Boring makes power, I know that, which is why I am considering it. Stroking the motor will cost me alot more $. I will do my own porting because we do porting on snowmobile engines as a side job. I could probabally have a deck chop cheaper than I could buy domes.

My main question is Should I just port, chop the head, and refresh the top end and seals. OR, Should I port it, Bore it, and Chop the head. If the cost difference is only going to be $50.

After Hearing it Im going to send the crank out to get trued and welded.

Here is what I came up with so far.

 

Pistons No matter what size of pro-lites I buy: $82 complete with 2 pistons, pins, rings, and 2 caged bearings.

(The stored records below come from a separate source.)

(** * kafkakit-prometheus-metricsfetcher: the metrics pipeline of [main.go]

    A shallow embedding of the three stages of [main.go]:
    - the two mappers [getBrokerFreeSpace] and [getPartitionSizes], which
      turn the result of an instant query into Go maps;
    - [writeToZookeeper], the delete / getACL / create protocol run against
      a ZooKeeper connection, and [processData], which either prints the
      maps (dry run) or writes them;
    - the split of [--zk-addr] into host and chroot done by [main].

    Go maps with string keys are [gmap string _]; [float64] is Rocq's binary64
    [float]; the ZooKeeper connection is an interface ([zk.Conn]) over an
    arbitrary store state, with every call recorded in order. *)

From Stdlib Require Import ZArith Floats Ascii String List.
From stdpp Require Import gmap strings list fin_maps sorting pretty.

Open Scope string_scope.
Open Scope list_scope.
Open Scope Z_scope.

(** ** Values returned by a Prometheus instant query
    ([github.com/prometheus/common/model]). *)

(** [model.Sample]: a label set ([model.Metric], a
    [map[LabelName]LabelValue]), a [float64] value and a timestamp. *)
Record Sample := mkSample {
  Metric : gmap string string;
  Value : float;
  Timestamp : Z
}.

(** [model.SampleStream], the element of a [model.Matrix]. *)
Record SampleStream := mkSampleStream {
  StreamMetric : gmap string string;
  StreamValues : list (Z * float)
}.

(** [model.Value]: the four result shapes, named after their
    [model.ValueType] ([ValScalar], [ValVector], [ValMatrix], [ValString]). *)
Inductive model_Value :=
| ValScalar (v : float) (ts : Z)
| ValVector (samples : list Sample)
| ValMatrix (streams : list SampleStream)
| ValString (s : string) (ts : Z).

(** A Go [(T, error)] pair of which only one side is meaningful. *)
Inductive result (E A : Type) :=
| Err (e : E)
| Ok (a : A).
Arguments Err {E A} e.
Arguments Ok {E A} a.

(** What a function that may end the process does: it returns, or the
    process exits with [code] ([log.Fatalf] and [os.Exit(1)] both exit
    with status 1). *)
Inductive proc (A : Type) :=
| Return (a : A)
| Exit (code : Z).
Arguments Return {A} a.
Arguments Exit {A} code.

(** ** The two domain maps (main.go, lines 22-31) *)

Record brokerStorageFreeValue := mkBrokerStorageFreeValue { StorageFree : float }.
Abbreviation brokerStorageFree := (gmap string brokerStorageFreeValue).

Record partitionSizeValue := mkPartitionSizeValue { Size : float }.
Abbreviation partitionSize := (gmap string partitionSizeValue).
Abbreviation topicPartitionSize := (gmap string (gmap string partitionSizeValue)).

(** ** The mappers *)

(** [string(elem.Metric[name])]: indexing a Go map with a missing key gives
    the zero value, here the empty string. *)
Definition label (elem : Sample) (name : string) : string :=
  default "" (Metric elem !! name).

(** Body of the loop of [getBrokerFreeSpace] (lines 98-99). *)
Definition brokerStep (flBrokerIDLabel : string)
    (m : brokerStorageFree) (elem : Sample) : brokerStorageFree :=
  let bid := label elem flBrokerIDLabel in
  <[bid := {| StorageFree := Value elem |}]> m.

(** [getBrokerFreeSpace] (lines 86-104); [q] is what [promQuery] returned. *)
Definition getBrokerFreeSpace (flBrokerIDLabel : string)
    (q : result string model_Value) : proc brokerStorageFree :=
  match q with
  | Err _ => Exit 1
  | Ok (ValVector vectorVal) =>
      Return (foldl (brokerStep flBrokerIDLabel) ∅ vectorVal)
  | Ok _ => Return ∅
  end.

(** Body of the loop of [getPartitionSizes] (lines 119-128). *)
Definition partitionStep (m : topicPartitionSize) (elem : Sample)
    : topicPartitionSize :=
  let topic := label elem "topic" in
  let partition := label elem "partition" in
  let v := match m !! topic with
           | Some v => v
           | None => ∅
           end in
  let v := <[partition := {| Size := Value elem |}]> v in
  <[topic := v]> m.

(** [getPartitionSizes] (lines 106-133). *)
Definition getPartitionSizes (q : result string model_Value)
    : proc topicPartitionSize :=
  match q with
  | Err _ => Exit 1
  | Ok (ValVector vectorVal) => Return (foldl partitionStep ∅ vectorVal)
  | Ok _ => Return ∅
  end.

(** The (topic, partition) pair under which [getPartitionSizes] stores a
    sample (lines 119-120). *)
Definition pairOf (elem : Sample) : string * string :=
  (label elem "topic", label elem "partition").

(** Reading one cell of the two-level map: [m[topic][partition]]. *)
Definition lookup2 (m : topicPartitionSize) (topic partition : string)
    : option partitionSizeValue :=
  m !! topic ≫= λ v, v !! partition.

(** ** The ZooKeeper client ([github.com/samuel/go-zookeeper/zk])

    The client library is not part of the repository: the connection is an
    interface over an arbitrary store state [St], so that every result below
    holds for whatever the server answers. *)
Module zk.

(** The errors of the client that the code tells apart ([ErrNoNode],
    [ErrNodeExists]) and the others it can return. *)
Inductive error :=
| ErrConnectionClosed
| ErrUnknown
| ErrAPIError
| ErrNoNode
| ErrNoAuth
| ErrBadVersion
| ErrNoChildrenForEphemerals
| ErrNodeExists
| ErrNotEmpty
| ErrSessionExpired
| ErrInvalidACL
| ErrAuthFailed
| ErrClosing
| ErrNothing
| ErrSessionMoved
| ErrBadArguments.

#[global] Instance error_eq_dec : EqDecision error.
Proof. solve_decision. Defined.

(** [zk.ACL]: permission bits ([int32]), scheme and identity. *)
Record ACL := mkACL {
  Perms : Z;
  Scheme : string;
  ID : string
}.

#[global] Instance ACL_eq_dec : EqDecision ACL.
Proof. solve_decision. Defined.

Definition PermRead : Z := 1.
Definition PermWrite : Z := 2.
Definition PermCreate : Z := 4.
Definition PermDelete : Z := 8.
Definition PermAdmin : Z := 16.
(** [PermAll = 0x1f]. *)
Definition PermAll : Z := 31.

(** [zk.WorldACL(perms)]: the one-entry list [world:anyone:perms]. *)
Definition WorldACL (perms : Z) : list ACL :=
  [ {| Perms := perms; Scheme := "world"; ID := "anyone" |} ].

(** The four methods of [*zk.Conn] that [main.go] calls. An [error] result
    of [None] is Go's [nil]. [Create] also returns the created path, which
    the code discards; [GetACL] also returns a [*Stat], likewise discarded. *)
Class Conn (St : Type) := {
  Delete : string → Z → St → option error * St;
  GetACL : string → St → result error (list ACL) * St;
  Create : string → list Byte.byte → Z → list ACL → St → option error * St;
  Close : St → St
}.

#[global] Instance byte_eq_dec : EqDecision Byte.byte := Byte.byte_eq_dec.

(** One recorded call on the connection. *)
Inductive call :=
| CallDelete (path : string) (version : Z)
| CallGetACL (path : string)
| CallCreate (path : string) (data : list Byte.byte) (flags : Z) (acl : list ACL)
| CallClose.

#[global] Instance call_eq_dec : EqDecision call.
Proof. solve_decision. Defined.

End zk.

(** The errors [processData] and [writeToZookeeper] return, one constructor
    per [fmt.Errorf] format of the source (and one for [json.Marshal]). *)
Inductive error :=
| ErrMarshal (msg : string)
  (* json.Marshal failed *)
| ErrDeletePath (path : string) (err : zk.error)
  (* "unable to delete path %s. err: %v" *)
| ErrCreateNode (dir : string) (err : zk.error)
  (* "unable to create node %s. err: %v" *)
| ErrGetACL (dir : string) (err : zk.error)
  (* "unable to get node %s acl. err: %v" *)
| ErrWrongACL (dir : string) (acl : list zk.ACL)
  (* "zookeeper node %s has wrong ACL: %v" *)
| ErrCreatePath (path : string) (err : zk.error)
  (* "unable to create path %s. err: %v" *).

(** ** Functions of the Go standard library *)

(** [strings.IndexByte]: index of the first [c] in [s], or -1. *)
Fixpoint IndexByte (s : string) (c : ascii) : Z :=
  match s with
  | EmptyString => -1
  | String a s' =>
      if decide (a = c) then 0
      else let i := IndexByte s' c in
           if i <? 0 then -1 else i + 1
  end.

(** The slices [s[:n]] and [s[n:]] for [0 <= n <= len(s)]. *)
Fixpoint slice_to (n : nat) (s : string) : string :=
  match n, s with
  | S n', String a s' => String a (slice_to n' s')
  | _, _ => EmptyString
  end.

Fixpoint slice_from (n : nat) (s : string) : string :=
  match n, s with
  | S n', String _ s' => slice_from n' s'
  | _, _ => s
  end.

Definition MaxUint64 : Z := 2 ^ 64 - 1.
Definition MaxInt64 : Z := 2 ^ 63 - 1.
Definition MinInt64 : Z := - 2 ^ 63.

Inductive NumError := ErrSyntax | ErrRange.

(** The digit loop of [strconv.ParseUint] in base 10 on 64 bits: a
    character that is no digit is a syntax error, and the loop stops with
    a range error as soon as the value leaves [uint64]. *)
Fixpoint parseDigits (n : Z) (s : string) : result NumError Z :=
  match s with
  | EmptyString => Ok n
  | String c s' =>
      let d := Z.of_nat (nat_of_ascii c) - 48 in
      if (d <? 0) || (9 <? d) then Err ErrSyntax
      else if MaxUint64 <? n * 10 + d then Err ErrRange
      else parseDigits (n * 10 + d) s'
  end.

(** [strconv.Atoi] on a 64-bit platform: an optional sign and decimal
    digits; 0 on a syntax error, the nearest bound on overflow. *)
Definition Atoi (s : string) : Z * option NumError :=
  let '(neg, digits) :=
    match s with
    | String "-" r => (true, r)
    | String "+" r => (false, r)
    | _ => (false, s)
    end in
  match digits with
  | EmptyString => (0, Some ErrSyntax)
  | _ =>
      match parseDigits 0 digits with
      | Err ErrSyntax => (0, Some ErrSyntax)
      | Err ErrRange =>
          if neg then (MinInt64, Some ErrRange) else (MaxInt64, Some ErrRange)
      | Ok un =>
          if negb neg && (MaxInt64 <? un) then (MaxInt64, Some ErrRange)
          else if neg && (MaxInt64 + 1 <? un) then (MinInt64, Some ErrRange)
          else (if neg then - un else un, None)
      end
  end.

(** [utf8.RuneCountInString], by which [fmt] measures a string it pads.
    [utf8First c] is the entry of the table [first] for a leading byte
    [c >= 0x80]: the size of the encoding and the range accepted for its
    second byte, or [None] for a byte that starts no encoding. *)
Definition utf8First (c : Z) : option (nat * Z * Z) :=
  if (194 <=? c) && (c <=? 223) then Some (2%nat, 128, 191)
  else if c =? 224 then Some (3%nat, 160, 191)
  else if (225 <=? c) && (c <=? 236) then Some (3%nat, 128, 191)
  else if c =? 237 then Some (3%nat, 128, 159)
  else if (238 <=? c) && (c <=? 239) then Some (3%nat, 128, 191)
  else if c =? 240 then Some (4%nat, 144, 191)
  else if (241 <=? c) && (c <=? 243) then Some (4%nat, 128, 191)
  else if c =? 244 then Some (4%nat, 128, 143)
  else None.

(** The byte of [s] at index [i], or -1 past its end. *)
Definition byteAt (s : string) (i : nat) : Z :=
  match String.get i s with
  | Some a => Z.of_nat (nat_of_ascii a)
  | None => -1
  end.

(** How many bytes the loop of [RuneCountInString] steps over at a byte [c]
    followed by [r]: the size of a well-formed encoding, 1 otherwise. *)
Definition runeBytes (c : Z) (r : string) : nat :=
  if c <? 128 then 1%nat
  else
    match utf8First c with
    | None => 1%nat
    | Some (size, lo, hi) =>
        if (String.length r <? size - 1)%nat then 1%nat
        else if (byteAt r 0 <? lo) || (hi <? byteAt r 0) then 1%nat
        else if (size =? 2)%nat then 2%nat
        else if (byteAt r 1 <? 128) || (191 <? byteAt r 1) then 1%nat
        else if (size =? 3)%nat then 3%nat
        else if (byteAt r 2 <? 128) || (191 <? byteAt r 2) then 1%nat
        else 4%nat
    end.

(** The loop itself; [skip] counts the bytes still to step over. *)
Fixpoint runeCountFrom (skip : nat) (s : string) : nat :=
  match s with
  | EmptyString => O
  | String c r =>
      match skip with
      | S k => runeCountFrom k r
      | O => S (runeCountFrom (runeBytes (Z.of_nat (nat_of_ascii c)) r - 1) r)
      end
  end.

Definition RuneCountInString (s : string) : nat := runeCountFrom 0 s.

(** [fmt]'s [%-4s] and [%15s]: pad with spaces on the right, on the left,
    up to the width counted in runes. *)
Fixpoint spaces (n : nat) : string :=
  match n with
  | O => EmptyString
  | S n' => String " " (spaces n')
  end.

Piston ceramic coating: $50

Full Gasket and seal Kit $50

Crank True and Weld: $40

Head Deck Chop or new domes: $50

Boring(If I decide to): $60

Porting: $Free

 

 

On a small two stroke engine, you only bore it to the next size to keep it at clearance specs. if you're a snowmobile engine builder/porter, I'd expect you to know that...

 

30 to 50 cubic inches is a big difference compared to 15 to 20 ccs.

 

Most places will port the cylinder first, then bore it. If you happen to slip and make a goof...nick the cylinder with the grinder, it'll come out with a fresh bore. ONLY bore it to where it needs to be for clearance.

 

Your motor is not real worn...to be honest. If your motor was way low on compression, say under 105 lbs, a fresh motor would make a bigger difference, you're only 10 PSI or so, give or take, from bone stock fresh, new.

 

82 bucks for two pistons and all the hardware must be your cost, and you must buy a TON of them because dealer cost is usually 100 bucks to 110 on a set of the pistons and all that hardware.... They retail 155 to 180 for a set of those.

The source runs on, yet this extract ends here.